Collected data:
━━━━━━━━━━━━━━━━━━━━━━━━━━━━━━
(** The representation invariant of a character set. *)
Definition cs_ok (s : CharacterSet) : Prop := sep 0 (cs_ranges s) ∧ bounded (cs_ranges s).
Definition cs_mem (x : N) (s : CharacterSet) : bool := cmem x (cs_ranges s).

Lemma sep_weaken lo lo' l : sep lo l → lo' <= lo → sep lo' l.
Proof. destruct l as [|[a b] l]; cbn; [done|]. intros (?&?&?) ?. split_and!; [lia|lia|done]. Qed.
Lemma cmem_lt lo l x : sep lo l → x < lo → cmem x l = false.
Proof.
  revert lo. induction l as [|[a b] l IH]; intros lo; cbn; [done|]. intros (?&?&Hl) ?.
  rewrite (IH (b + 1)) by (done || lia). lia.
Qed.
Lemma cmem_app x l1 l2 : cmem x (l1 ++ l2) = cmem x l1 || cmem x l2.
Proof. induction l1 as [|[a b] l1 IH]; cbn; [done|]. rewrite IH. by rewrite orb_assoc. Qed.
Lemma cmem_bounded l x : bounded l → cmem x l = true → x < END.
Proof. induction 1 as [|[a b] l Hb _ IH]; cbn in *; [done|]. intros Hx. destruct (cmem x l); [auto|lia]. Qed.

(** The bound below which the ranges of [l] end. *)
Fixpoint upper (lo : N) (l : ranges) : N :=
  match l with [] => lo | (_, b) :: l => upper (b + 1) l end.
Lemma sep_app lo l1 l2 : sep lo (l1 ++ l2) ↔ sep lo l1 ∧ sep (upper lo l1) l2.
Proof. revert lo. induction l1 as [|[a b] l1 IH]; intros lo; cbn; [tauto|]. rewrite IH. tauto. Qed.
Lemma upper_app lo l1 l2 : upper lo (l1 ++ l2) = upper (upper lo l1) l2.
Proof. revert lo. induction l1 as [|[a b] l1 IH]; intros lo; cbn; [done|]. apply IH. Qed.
━━━━━━━━━━━━━━━━━━━━━━━━━━━━━━
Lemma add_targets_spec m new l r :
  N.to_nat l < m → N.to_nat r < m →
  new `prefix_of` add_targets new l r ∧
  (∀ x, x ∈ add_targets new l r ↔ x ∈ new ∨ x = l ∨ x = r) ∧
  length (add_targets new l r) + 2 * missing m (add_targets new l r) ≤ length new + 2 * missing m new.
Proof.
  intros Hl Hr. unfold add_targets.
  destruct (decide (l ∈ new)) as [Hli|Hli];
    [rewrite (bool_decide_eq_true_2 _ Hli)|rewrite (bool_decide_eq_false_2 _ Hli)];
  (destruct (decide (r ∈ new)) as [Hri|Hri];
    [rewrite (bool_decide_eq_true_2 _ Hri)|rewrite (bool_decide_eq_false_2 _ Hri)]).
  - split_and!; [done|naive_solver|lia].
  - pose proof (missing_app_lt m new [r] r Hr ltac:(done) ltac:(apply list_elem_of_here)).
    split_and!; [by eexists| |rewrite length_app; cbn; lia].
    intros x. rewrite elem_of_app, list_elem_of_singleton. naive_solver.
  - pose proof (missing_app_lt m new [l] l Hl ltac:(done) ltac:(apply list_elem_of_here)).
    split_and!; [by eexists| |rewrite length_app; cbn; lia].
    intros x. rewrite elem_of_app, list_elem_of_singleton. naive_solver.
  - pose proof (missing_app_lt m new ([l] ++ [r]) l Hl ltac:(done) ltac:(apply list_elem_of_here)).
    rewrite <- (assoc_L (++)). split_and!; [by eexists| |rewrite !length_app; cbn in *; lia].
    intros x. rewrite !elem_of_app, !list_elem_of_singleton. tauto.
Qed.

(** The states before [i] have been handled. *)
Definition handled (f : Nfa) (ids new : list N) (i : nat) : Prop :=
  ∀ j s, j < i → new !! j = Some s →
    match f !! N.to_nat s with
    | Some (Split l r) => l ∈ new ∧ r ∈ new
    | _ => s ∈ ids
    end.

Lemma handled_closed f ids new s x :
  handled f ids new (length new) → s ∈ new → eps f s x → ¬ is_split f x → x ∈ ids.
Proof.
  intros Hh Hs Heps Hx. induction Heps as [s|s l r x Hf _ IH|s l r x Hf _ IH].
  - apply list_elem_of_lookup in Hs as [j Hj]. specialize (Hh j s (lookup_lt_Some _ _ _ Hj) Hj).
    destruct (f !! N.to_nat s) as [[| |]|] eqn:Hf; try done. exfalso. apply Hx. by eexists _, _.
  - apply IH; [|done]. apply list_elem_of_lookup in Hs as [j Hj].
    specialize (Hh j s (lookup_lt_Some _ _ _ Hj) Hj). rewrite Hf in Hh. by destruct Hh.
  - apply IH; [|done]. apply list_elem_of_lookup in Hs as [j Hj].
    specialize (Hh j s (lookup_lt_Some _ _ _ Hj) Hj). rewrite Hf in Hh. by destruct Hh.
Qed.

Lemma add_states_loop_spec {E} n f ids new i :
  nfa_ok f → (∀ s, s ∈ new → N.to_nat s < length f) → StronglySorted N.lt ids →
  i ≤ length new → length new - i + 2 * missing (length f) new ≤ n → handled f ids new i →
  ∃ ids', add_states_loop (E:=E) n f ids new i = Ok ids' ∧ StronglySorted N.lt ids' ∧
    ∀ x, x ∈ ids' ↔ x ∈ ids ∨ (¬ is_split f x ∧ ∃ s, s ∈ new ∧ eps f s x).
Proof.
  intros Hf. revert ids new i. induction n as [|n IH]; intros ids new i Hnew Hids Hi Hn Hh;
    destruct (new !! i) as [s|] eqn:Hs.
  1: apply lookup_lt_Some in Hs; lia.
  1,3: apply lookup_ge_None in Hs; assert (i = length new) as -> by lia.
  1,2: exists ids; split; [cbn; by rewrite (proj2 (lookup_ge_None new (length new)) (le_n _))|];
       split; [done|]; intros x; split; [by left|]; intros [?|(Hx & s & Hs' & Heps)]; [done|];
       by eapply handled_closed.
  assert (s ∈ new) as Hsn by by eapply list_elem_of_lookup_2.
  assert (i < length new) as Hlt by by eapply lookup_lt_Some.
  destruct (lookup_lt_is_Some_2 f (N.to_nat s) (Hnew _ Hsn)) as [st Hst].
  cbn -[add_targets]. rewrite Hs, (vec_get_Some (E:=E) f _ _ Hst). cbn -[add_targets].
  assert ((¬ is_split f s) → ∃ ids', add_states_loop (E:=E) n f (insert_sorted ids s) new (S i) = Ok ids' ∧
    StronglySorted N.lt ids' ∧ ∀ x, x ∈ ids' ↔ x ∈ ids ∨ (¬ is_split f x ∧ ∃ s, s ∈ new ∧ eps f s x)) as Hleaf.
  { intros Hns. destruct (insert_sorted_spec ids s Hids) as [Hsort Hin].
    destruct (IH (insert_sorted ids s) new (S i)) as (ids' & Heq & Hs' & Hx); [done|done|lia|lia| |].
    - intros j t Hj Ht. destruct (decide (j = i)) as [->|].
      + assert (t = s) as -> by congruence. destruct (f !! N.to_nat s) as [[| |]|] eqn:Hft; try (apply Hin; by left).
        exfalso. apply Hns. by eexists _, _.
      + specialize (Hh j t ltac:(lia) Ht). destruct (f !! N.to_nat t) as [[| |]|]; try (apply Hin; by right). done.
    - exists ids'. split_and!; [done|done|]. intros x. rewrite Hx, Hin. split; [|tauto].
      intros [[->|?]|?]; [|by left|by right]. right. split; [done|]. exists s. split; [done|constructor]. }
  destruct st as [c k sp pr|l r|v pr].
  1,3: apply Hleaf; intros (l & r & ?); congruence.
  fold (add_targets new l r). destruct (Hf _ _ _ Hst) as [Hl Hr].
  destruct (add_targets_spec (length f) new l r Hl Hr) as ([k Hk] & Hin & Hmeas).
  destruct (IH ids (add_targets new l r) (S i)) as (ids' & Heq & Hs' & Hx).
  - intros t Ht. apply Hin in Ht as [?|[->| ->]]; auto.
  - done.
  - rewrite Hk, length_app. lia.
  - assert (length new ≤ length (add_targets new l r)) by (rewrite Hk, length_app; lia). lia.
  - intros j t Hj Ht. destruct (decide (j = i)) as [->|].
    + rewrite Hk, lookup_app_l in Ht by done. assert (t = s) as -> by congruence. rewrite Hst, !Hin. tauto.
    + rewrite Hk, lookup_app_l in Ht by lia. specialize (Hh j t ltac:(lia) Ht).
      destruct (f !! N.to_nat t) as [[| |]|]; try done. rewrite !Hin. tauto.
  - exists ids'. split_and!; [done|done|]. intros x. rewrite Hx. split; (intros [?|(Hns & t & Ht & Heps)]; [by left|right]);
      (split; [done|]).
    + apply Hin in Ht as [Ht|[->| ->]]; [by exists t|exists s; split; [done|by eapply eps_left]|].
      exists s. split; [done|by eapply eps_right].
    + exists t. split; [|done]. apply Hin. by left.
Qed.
━━━━━━━━━━━━━━━━━━━━━━━━━━━━━━
### WHAT NEEDS TO BE DONE
Using the data above, repeat exactly the lines that begin at the line with "destruct (f !! N.to_nat t) as [[| |]|]; try done." and end at the line with "exists s. split; [done|by", both ends included.

### RESULT BELOW
      destruct (f !! N.to_nat t) as [[| |]|]; try done. rewrite !Hin. tauto.
  - exists ids'. split_and!; [done|done|]. intros x. rewrite Hx. split; (intros [?|(Hns & t & Ht & Heps)]; [by left|right]);
      (split; [done|]).
    + apply Hin in Ht as [Ht|[->| ->]]; [by exists t|exists s; split; [done|by eapply eps_left]|].
      exists s. split; [done|by eapply eps_right].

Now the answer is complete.